======== Provided records
(** ** Why a lock waits *)

Lemma obstructed_more t l g g' w w' :
  (forall q, q ∈ g -> q ∈ g') -> (forall q, q ∈ w -> q ∈ w') ->
  obstructed conflict same_owner t l g w -> obstructed conflict same_owner t l g' w'.
Proof. intros Hg Hw [(q & Hq & Ho)|(q & Hq & Ho)]; [left|right]; exists q; auto. Qed.

Lemma reasons_grant t p g w : reasons t g w -> reasons t (p :: g) w.
Proof.
  intros Hr w1 q w2 l Hw Hl. apply (obstructed_more t l g _ w1); [|done|by apply (Hr w1 q w2)].
  intros r Hin. by apply list_elem_of_further.
Qed.

Lemma reasons_queue t p l g w :
  reasons t g w -> body_of t p = Some l -> obstructed conflict same_owner t l g w -> reasons t g (w ++ [p]).
Proof.
  intros Hr Hp Ho w1 q w2 l' Hw Hl. destruct w2 as [|x w2] using rev_ind.
  - apply app_inj_tail in Hw as [-> ->]. rewrite Hp in Hl. by injection Hl as <-.
  - rewrite app_comm_cons, app_assoc in Hw. apply app_inj_tail in Hw as [-> _]. by apply (Hr w1 q w2).
Qed.

Lemma exclusive_grant t p l g :
  exclusive t g -> body_of t p = Some l -> (forall q, q ∈ g -> ~ obstructs conflict same_owner t l q) ->
  exclusive t (p :: g).
Proof.
  intros He Hp Hno q r lq lr [->|Hq]%elem_of_cons [->|Hr]%elem_of_cons Hlq Hlr Hc; [by right| | |by apply (He q r lq lr)].
  - rewrite Hp in Hlq. injection Hlq as <-. left. destruct (same_owner l lr) eqn:E; [done|].
    destruct (Hno r Hr). by exists lr.
  - rewrite Hp in Hlr. injection Hlr as <-. left. rewrite same_owner_sym. destruct (same_owner l lq) eqn:E; [done|].
    destruct (Hno q Hq). exists lq. rewrite conflict_sym. done.
Qed.

(** ** Requests for locks *)

Lemma cnt_snoc q w p : cnt q (w ++ [p]) = (cnt q w + if decide (p = q) then 1 else 0)%nat.
Proof. rewrite cnt_app, cnt_cons, cnt_nil. lia. Qed.

Lemma wake_kept t b p R k g w :
  inv t (ALock b p :: R) -> g = granted (doms t k) -> w = waiting (doms t k) -> promised t R k \/ reasons t g w.
Proof.
  intros Hi -> ->. destruct (i_wake _ _ Hi k) as [Hk|Hk]; [left|by right]. by apply (promised_drop t (ALock b p)).
Qed.

Lemma queue_inv t b p o R :
  inv t (ALock b p :: R) -> heap t !! p = Some o ->
  let k := lk_key (body o) in
  obstructed conflict same_owner t (body o) (granted (doms t k)) (waiting (doms t k)) ->
  inv (rehome (heap t) k {| granted := granted (doms t k); waiting := waiting (doms t k) ++ [p] |}
         (enlisted (body o) p t) t) R.
Proof.
  intros Hi Ho k Hob. destruct (lock_once _ _ _ _ Hi) as (W1 & W2 & W3 & o' & Ho' & Hp').
  rewrite Ho in Ho'. injection Ho' as <-.
  assert (Hw : cnt p (waiting (doms t k)) = 0%nat) by (specialize (W3 k); unfold home in W3; lia).
  pose proof (i_ref _ _ Hi p) as Hr. rewrite Ho, cnt_all_cons, (W3 _) in Hr. cbn [tokens] in Hr.
  rewrite cnt_cons, decide_True, cnt_nil in Hr by done.
  rewrite <- (insert_id (heap t) p o Ho). apply (enter_inv t b p o o _ R R); try done; cbn [granted waiting].
  - intros q. rewrite cnt_snoc. unfold home. fold k. lia.
  - intros q Hq. rewrite cnt_snoc, decide_False by done. fold k. lia.
  - lia.
  - rewrite cnt_snoc, decide_True by done. lia.
  - by right.
  - pose proof (asks_owes p R). lia.
  - intros a Ha. apply (i_sound _ _ Hi). by apply list_elem_of_further.
  - apply Hi.
  - fold k. destruct (wake_kept t b p R k _ _ Hi eq_refl eq_refl) as [Hk|Hk]; [by left|right].
    apply (reasons_queue t p (body o)); [done|unfold body_of; by rewrite Ho|done].
Qed.

Lemma grant_inv t b p o R :
  inv t (ALock b p :: R) -> heap t !! p = Some o ->
  let k := lk_key (body o) in
  takes conflict same_owner t (body o) (granted (doms t k)) (waiting (doms t k)) ->
  inv (rehome (<[p := {| body := body o; ref := ref o + 1; pending := false |}]> (heap t)) k
         {| granted := p :: granted (doms t k); waiting := waiting (doms t k) |}
         (enlisted (body o) p t) t) (ADrop p 0 :: AAnswer p 0 0 :: R).
Proof.
  intros Hi Ho k [Htk _]. destruct (lock_once _ _ _ _ Hi) as (W1 & W2 & W3 & _).
  assert (Hw : cnt p (waiting (doms t k)) = 0%nat) by (specialize (W3 k); unfold home in W3; lia).
  pose proof (i_ref _ _ Hi p) as Hr. rewrite Ho, cnt_all_cons, (W3 _) in Hr. cbn [tokens] in Hr.
  rewrite cnt_cons, decide_True, cnt_nil in Hr by done.
  assert (Htok : forall q, cnt q (all tokens (ADrop p 0 :: AAnswer p 0 0 :: R)) =
    ((if decide (p = q) then 1 else 0) + cnt q (all tokens R))%nat).
  { intros q. rewrite !cnt_all_cons. cbn [tokens]. rewrite cnt_cons, cnt_nil. lia. }
  assert (Hown : forall q, cnt q (all owes (ADrop p 0 :: AAnswer p 0 0 :: R)) =
    ((if decide (p = q) then 1 else 0) + cnt q (all owes R))%nat).
  { intros q. rewrite !cnt_all_cons. cbn [owes]. rewrite cnt_cons, cnt_nil. lia. }
  apply (enter_inv t b p o _ _ R); try done; cbn [granted waiting ref pending].
  - intros q. rewrite cnt_cons. unfold home. fold k. lia.
  - rewrite Htok, decide_True by done. lia.
  - intros q Hq. by rewrite Htok, decide_False by done.
  - rewrite Hown, decide_True by done. lia.
  - intros q Hq. by rewrite Hown, decide_False by done.
  - by left.
  - rewrite !cnt_all_cons. cbn [asks]. rewrite cnt_nil. pose proof (asks_owes p R). lia.
  - intros a [->|[->|Ha]%elem_of_cons]%elem_of_cons; [done..|]. apply (i_sound _ _ Hi). by apply list_elem_of_further.
  - apply (exclusive_grant t p (body o)); [apply Hi|unfold body_of; by rewrite Ho|done].
  - fold k. destruct (wake_kept t b p R k _ _ Hi eq_refl eq_refl) as [(a & Ha & Hk)|Hk].
    + left. exists a. split; [|done]. by do 2 apply list_elem_of_further.
    + right. by apply reasons_grant.
  - intros k' (a & Ha & Hk). exists a. split; [|done]. by do 2 apply list_elem_of_further.
Qed.

Lemma body_of_heap t p o : heap t !! p = Some o -> body_of t p = Some (body o).
Proof. intros Ho. unfold body_of. by rewrite Ho. Qed.

(** The relabelling of a request whose lock is not kept. *)

Lemma refused_inv t b p i r e R :
  inv t (ALock b p :: R) -> inv t (ADrop p i :: AInodeUnref i :: AAnswer p r e :: R).
Proof.
  intros Hi. apply (inv_relabel t (ALock b p :: R)); [done|..].
  1-5: intros q; rewrite !cnt_all_cons; cbn [tokens owes asks asked cleans]; rewrite ?cnt_nil; lia.
  - intros a [->|[->|[->|Ha]%elem_of_cons]%elem_of_cons]%elem_of_cons; [done..|].
    apply (i_sound _ _ Hi). by apply list_elem_of_further.
  - intros k Hk. apply promised_drop in Hk as (a & Ha & Hk); [|done..]. exists a. split; [|done].
    by do 3 apply list_elem_of_further.
Qed.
================
Exercise instructions:
Retype exactly the lines above, from the one with "- pose proof (asks_owes p R). lia." through the one with "intros Hi Ho k [Htk", inclusive.

Your response:
  - pose proof (asks_owes p R). lia.
  - intros a Ha. apply (i_sound _ _ Hi). by apply list_elem_of_further.
  - apply Hi.
  - fold k. destruct (wake_kept t b p R k _ _ Hi eq_refl eq_refl) as [Hk|Hk]; [by left|right].
    apply (reasons_queue t p (body o)); [done|unfold body_of; by rewrite Ho|done].
Qed.

Lemma grant_inv t b p o R :
  inv t (ALock b p :: R) -> heap t !! p = Some o ->
  let k := lk_key (body o) in
  takes conflict same_owner t (body o) (granted (doms t k)) (waiting (doms t k)) ->
  inv (rehome (<[p := {| body := body o; ref := ref o + 1; pending := false |}]> (heap t)) k
         {| granted := p :: granted (doms t k); waiting := waiting (doms t k) |}
         (enlisted (body o) p t) t) (ADrop p 0 :: AAnswer p 0 0 :: R).
Proof.
  intros Hi Ho k [Htk _]. destruct (lock_once _ _ _ _ Hi) as (W1 & W2 & W3 & _).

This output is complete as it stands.